Design: Retrospective chart review.

Setting: Biomedical research referral center.

Patients: Fifty-two consecutive patients with advanced lymphoma or carcinoma enrolled in phase I trials of high-dose ifosfamide as part of combination chemotherapy with autologous bone marrow transplantation.

Interventions: Patients were given escalating doses (10 to 18 g/m2) of ifosfamide in combination with carboplatin and etoposide or with lomustine and vinblastine.

Measurements: The chart review focused on clinical, radiographic, or electrocardiographic evidence of cardiovascular dysfunction. Data from invasive hemodynamic monitoring, radionuclide cineangiography, and echocardiography were also reviewed.
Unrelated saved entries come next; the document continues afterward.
(* ===== verification/AllocStore.v ===== *)
(** * The store a transaction's data structures see

    The closure [cow_alloc] takes page ids from three supplies: the pages that the
    transaction allocated and superseded, the pages that the freemap tree says are
    free, and the end of the file.  A page is [taken] when it is in a supply or is part
    of the freemap tree; the others are the pages of the handle table, the membership
    index and the values.  With these as the live pages, the cache together with the
    allocator's state is again a page store, and [cow_alloc] is an allocator for it: it
    never hands out a page in use, and it does not write one. *)

From S2P Require Export StructuralStore FreeMapTreeSpec.

Module AllocStore.
Import TxnAlloc FreeMapTree FreeMapTreeRead FreeMapTreeWrite FreeMapTreeSpec StructuralStore.

Section alloc.
Context {St : Type} `{HX : Xxh3} `{HF : Fault} `{HP : !PageStore St} `{HS : !StoreOk St} `{HR : !PageReuse St} `{HO : !ReuseOk St}.
Implicit Types (s : St) (e : AllocEnv) (X : gset Z) (rec r : list Z).

Abbreviation reuse e := (structural_reuse (freemap e)).
Abbreviation pool e := (recyclable (txn_pages e)).

(** What the supplies beside [structural_reuse] hold. *)
Definition held rec X (j : Z) : Prop := j ∈ rec ∨ j ∈ X.
Definition unused X (j : Z) : Prop := j ∈ X.

Abbreviation layer rec X := (parked_store (held rec X) (unused X)).
Abbreviation tree_ok rec X := (ft_ok (HS := layer rec X) (HV := any_ver)).
Abbreviation pages rec X s r t := (reach (HS := layer rec X) (s, r) (depth t) (root t)).
Abbreviation avail rec X s r t := (free (HS := layer rec X) (s, r) t).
Results: Nine of the patients treated with ifosfamide developed congestive heart failure (17%; 95% CI, 8% to 30%). Eight of these patients, experiencing dyspnea, tachycardia, weight gain, and signs of pulmonary edema, required admission to an intensive care unit. Left ventricular contractility was found to be depressed when evaluated by radionuclide cineangiography, echocardiography, or both. Most patients responded to diuretic, vasodilator, and inotropic therapies. Two patients developed malignant ventricular arrhythmias. One patient died of intractable cardiogenic shock. Five patients died of multiorgan failure, despite showing improvement in left ventricular ejection fraction. Three patients survived and regained baseline left ventricular ejection fraction.

Conclusions: High-dose ifosfamide is associated with severe but usually reversible myocardial depression and malignant arrhythmias.